* _Saved data entries_:
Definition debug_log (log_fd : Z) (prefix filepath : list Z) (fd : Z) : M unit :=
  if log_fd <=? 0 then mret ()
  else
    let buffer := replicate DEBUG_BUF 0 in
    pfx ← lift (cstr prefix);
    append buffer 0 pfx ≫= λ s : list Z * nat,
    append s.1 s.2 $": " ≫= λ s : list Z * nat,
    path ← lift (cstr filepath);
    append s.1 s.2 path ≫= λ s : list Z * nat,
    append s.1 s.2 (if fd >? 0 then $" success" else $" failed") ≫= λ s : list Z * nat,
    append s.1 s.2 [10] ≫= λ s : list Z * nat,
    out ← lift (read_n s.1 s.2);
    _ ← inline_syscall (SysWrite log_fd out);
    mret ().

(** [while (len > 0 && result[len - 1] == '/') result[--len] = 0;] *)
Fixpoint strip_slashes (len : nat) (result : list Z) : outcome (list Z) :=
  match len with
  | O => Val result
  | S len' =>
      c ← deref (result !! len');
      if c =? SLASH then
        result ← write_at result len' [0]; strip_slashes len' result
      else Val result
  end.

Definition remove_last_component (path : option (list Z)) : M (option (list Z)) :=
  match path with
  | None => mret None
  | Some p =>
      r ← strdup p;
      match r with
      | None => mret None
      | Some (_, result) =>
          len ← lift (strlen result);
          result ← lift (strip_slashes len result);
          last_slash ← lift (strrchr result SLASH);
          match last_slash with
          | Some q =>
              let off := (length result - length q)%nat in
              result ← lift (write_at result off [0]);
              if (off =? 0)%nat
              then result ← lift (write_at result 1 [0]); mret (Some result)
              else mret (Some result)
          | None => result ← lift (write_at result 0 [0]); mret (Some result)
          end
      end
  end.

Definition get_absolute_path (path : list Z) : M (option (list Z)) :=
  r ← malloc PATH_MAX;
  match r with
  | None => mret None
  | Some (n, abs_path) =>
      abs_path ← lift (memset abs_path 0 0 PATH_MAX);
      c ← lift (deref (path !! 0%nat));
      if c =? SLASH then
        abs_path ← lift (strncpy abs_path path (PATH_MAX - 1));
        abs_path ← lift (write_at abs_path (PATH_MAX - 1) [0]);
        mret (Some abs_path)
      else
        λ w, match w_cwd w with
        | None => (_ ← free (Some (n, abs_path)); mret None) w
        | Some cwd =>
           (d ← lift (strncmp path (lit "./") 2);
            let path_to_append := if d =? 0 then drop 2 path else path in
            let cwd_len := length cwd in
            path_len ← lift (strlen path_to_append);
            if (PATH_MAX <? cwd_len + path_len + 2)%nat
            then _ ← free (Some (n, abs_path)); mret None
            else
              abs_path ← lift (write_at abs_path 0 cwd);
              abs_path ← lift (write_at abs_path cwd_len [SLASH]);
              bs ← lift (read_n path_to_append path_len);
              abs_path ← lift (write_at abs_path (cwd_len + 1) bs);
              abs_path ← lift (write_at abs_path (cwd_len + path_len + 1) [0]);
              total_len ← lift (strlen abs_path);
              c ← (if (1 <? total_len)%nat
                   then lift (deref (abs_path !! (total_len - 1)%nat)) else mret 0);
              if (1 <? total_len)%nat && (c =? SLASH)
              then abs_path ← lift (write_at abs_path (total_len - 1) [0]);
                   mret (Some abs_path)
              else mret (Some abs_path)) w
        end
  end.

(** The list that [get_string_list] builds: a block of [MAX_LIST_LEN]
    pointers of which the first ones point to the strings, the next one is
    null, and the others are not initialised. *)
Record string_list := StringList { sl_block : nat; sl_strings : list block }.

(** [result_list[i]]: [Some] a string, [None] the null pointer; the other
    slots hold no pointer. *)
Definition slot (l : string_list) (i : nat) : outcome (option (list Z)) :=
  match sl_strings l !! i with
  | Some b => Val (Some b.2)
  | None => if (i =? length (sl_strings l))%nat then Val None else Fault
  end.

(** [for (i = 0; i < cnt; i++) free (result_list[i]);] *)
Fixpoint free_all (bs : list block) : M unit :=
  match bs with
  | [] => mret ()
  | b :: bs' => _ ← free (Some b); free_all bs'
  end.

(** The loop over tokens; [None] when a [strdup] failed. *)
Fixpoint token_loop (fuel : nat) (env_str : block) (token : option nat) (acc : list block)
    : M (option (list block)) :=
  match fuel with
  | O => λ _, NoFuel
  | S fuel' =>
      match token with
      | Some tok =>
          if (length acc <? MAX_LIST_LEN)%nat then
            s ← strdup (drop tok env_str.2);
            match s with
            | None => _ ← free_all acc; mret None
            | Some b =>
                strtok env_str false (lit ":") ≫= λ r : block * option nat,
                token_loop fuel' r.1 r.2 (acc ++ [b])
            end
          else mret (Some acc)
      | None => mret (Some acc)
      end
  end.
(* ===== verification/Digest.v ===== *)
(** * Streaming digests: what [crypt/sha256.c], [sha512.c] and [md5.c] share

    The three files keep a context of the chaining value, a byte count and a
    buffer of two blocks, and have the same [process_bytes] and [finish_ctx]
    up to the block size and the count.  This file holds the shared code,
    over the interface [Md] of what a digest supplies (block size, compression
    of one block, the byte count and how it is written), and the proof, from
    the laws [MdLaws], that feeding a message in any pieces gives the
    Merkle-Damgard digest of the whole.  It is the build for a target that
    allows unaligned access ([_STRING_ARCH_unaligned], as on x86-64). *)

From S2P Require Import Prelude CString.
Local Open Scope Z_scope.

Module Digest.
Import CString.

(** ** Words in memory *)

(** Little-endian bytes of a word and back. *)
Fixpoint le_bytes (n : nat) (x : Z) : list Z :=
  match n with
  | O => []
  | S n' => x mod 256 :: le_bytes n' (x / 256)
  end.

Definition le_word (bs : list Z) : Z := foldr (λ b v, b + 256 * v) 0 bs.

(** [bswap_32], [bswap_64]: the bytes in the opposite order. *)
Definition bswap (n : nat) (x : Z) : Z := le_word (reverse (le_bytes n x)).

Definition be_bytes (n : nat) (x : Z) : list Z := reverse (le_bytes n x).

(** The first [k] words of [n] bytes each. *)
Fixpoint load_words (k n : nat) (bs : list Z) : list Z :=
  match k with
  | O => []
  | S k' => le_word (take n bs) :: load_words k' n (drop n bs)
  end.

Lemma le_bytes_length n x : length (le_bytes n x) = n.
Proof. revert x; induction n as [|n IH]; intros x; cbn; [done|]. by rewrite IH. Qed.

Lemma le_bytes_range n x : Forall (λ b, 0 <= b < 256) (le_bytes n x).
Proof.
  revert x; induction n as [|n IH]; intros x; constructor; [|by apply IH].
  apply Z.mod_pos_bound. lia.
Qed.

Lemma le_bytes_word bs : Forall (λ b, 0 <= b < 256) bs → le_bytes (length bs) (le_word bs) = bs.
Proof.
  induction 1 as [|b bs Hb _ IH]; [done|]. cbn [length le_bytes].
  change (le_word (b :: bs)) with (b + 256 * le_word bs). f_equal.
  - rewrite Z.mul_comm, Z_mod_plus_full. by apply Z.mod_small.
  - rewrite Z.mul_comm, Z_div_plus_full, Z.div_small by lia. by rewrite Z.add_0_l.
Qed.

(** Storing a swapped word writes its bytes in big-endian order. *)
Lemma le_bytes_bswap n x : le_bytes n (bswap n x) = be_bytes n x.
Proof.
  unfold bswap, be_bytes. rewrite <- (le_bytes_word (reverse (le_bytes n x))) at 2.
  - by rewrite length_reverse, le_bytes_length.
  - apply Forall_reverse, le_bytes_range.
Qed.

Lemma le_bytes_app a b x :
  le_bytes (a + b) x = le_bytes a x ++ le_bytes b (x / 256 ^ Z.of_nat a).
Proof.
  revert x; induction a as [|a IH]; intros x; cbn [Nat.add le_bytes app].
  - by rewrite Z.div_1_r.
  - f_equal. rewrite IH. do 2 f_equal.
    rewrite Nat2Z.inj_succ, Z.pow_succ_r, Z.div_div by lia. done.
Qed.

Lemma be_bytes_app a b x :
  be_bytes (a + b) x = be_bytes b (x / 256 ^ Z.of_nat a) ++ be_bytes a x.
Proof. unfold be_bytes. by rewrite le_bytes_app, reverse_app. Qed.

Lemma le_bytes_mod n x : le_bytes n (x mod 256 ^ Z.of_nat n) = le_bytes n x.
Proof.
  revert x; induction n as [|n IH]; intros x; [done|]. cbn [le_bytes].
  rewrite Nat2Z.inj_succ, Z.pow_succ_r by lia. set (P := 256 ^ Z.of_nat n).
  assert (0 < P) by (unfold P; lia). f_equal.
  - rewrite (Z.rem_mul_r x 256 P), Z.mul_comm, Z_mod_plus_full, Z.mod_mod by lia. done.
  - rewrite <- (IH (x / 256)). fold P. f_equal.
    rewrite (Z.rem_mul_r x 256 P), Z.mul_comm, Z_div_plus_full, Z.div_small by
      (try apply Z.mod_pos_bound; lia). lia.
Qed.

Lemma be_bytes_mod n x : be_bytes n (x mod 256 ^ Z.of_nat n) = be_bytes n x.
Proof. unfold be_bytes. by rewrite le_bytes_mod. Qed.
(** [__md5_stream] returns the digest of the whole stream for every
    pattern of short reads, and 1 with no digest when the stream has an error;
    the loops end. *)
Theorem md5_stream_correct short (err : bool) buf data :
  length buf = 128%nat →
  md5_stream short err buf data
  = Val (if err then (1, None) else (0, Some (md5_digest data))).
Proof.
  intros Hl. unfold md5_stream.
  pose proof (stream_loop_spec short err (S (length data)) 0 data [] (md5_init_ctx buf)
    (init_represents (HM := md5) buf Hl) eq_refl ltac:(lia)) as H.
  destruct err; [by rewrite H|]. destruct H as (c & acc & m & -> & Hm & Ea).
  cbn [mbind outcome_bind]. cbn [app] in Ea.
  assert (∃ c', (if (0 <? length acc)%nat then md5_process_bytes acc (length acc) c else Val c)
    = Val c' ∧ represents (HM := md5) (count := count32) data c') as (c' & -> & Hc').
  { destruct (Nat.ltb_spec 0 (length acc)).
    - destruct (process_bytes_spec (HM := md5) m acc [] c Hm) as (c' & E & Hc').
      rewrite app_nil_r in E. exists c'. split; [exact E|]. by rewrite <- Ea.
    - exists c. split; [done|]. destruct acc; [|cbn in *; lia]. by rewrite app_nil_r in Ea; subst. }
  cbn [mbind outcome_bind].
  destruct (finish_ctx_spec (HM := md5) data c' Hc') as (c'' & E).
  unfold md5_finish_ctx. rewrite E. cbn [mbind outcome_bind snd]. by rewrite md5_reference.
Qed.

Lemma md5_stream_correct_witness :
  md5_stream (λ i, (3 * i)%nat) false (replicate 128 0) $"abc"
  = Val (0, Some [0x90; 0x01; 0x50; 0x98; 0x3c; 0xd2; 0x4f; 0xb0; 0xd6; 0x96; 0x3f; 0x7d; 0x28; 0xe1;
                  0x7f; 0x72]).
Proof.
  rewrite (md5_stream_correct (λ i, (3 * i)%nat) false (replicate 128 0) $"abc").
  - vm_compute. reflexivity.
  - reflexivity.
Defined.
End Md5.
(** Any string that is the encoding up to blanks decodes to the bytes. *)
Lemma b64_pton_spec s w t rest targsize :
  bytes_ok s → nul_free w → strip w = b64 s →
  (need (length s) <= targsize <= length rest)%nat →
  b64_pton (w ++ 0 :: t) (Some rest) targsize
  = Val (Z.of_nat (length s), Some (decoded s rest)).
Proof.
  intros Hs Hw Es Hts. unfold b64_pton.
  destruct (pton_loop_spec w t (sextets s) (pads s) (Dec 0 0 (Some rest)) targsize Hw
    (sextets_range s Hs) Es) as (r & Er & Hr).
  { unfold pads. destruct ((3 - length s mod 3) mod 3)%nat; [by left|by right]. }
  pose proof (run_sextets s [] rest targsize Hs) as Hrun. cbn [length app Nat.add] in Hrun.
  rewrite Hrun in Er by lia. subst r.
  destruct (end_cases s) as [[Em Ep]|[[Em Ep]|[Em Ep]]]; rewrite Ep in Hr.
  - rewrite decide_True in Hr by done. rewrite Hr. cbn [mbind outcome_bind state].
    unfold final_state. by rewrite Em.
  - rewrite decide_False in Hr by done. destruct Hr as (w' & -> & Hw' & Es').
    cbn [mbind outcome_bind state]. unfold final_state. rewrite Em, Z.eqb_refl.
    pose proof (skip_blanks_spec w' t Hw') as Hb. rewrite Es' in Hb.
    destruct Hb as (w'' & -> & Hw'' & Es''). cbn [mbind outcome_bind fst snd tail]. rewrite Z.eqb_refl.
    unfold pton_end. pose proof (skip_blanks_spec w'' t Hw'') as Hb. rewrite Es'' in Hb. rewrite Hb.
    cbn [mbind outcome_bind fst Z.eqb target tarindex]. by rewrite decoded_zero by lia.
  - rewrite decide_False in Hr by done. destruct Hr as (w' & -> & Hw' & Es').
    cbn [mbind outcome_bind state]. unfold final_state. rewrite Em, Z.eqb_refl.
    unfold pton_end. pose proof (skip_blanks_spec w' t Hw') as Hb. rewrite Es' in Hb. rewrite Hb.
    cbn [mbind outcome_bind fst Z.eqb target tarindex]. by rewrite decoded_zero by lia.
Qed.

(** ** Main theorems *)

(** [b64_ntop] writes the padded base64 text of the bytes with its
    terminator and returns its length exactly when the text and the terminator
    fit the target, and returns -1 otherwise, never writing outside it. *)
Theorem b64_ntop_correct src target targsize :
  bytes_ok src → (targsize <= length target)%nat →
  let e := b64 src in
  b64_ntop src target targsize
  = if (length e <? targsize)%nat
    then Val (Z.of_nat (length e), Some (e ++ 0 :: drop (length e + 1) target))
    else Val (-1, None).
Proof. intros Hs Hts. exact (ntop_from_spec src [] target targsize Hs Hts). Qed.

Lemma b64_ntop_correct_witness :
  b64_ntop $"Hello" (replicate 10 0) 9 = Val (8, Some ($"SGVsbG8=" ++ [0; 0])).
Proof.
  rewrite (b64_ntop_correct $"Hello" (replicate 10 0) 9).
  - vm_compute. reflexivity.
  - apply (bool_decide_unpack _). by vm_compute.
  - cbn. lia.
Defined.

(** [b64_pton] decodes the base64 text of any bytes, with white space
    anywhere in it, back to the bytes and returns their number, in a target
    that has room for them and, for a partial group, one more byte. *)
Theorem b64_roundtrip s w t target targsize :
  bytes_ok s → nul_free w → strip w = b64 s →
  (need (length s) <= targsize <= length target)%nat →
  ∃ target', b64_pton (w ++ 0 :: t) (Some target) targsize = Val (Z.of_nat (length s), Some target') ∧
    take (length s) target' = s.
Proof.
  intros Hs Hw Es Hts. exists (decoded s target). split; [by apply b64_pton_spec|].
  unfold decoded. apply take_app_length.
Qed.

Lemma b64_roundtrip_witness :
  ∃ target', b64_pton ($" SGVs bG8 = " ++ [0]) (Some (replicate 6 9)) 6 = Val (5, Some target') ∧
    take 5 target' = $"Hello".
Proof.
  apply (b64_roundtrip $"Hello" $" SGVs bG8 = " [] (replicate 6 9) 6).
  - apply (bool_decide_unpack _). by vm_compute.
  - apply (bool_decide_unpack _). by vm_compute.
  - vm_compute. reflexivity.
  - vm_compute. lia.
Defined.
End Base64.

* _EXERCISE_: Above are the entries. Quote exactly the lines from the one bearing "- rewrite decide_True" through the one bearing "(** ** Main theorems *)".

* _FINAL ANSWER_:
  - rewrite decide_True in Hr by done. rewrite Hr. cbn [mbind outcome_bind state].
    unfold final_state. by rewrite Em.
  - rewrite decide_False in Hr by done. destruct Hr as (w' & -> & Hw' & Es').
    cbn [mbind outcome_bind state]. unfold final_state. rewrite Em, Z.eqb_refl.
    pose proof (skip_blanks_spec w' t Hw') as Hb. rewrite Es' in Hb.
    destruct Hb as (w'' & -> & Hw'' & Es''). cbn [mbind outcome_bind fst snd tail]. rewrite Z.eqb_refl.
    unfold pton_end. pose proof (skip_blanks_spec w'' t Hw'') as Hb. rewrite Es'' in Hb. rewrite Hb.
    cbn [mbind outcome_bind fst Z.eqb target tarindex]. by rewrite decoded_zero by lia.
  - rewrite decide_False in Hr by done. destruct Hr as (w' & -> & Hw' & Es').
    cbn [mbind outcome_bind state]. unfold final_state. rewrite Em, Z.eqb_refl.
    unfold pton_end. pose proof (skip_blanks_spec w' t Hw') as Hb. rewrite Es' in Hb. rewrite Hb.
    cbn [mbind outcome_bind fst Z.eqb target tarindex]. by rewrite decoded_zero by lia.
Qed.

(** ** Main theorems *)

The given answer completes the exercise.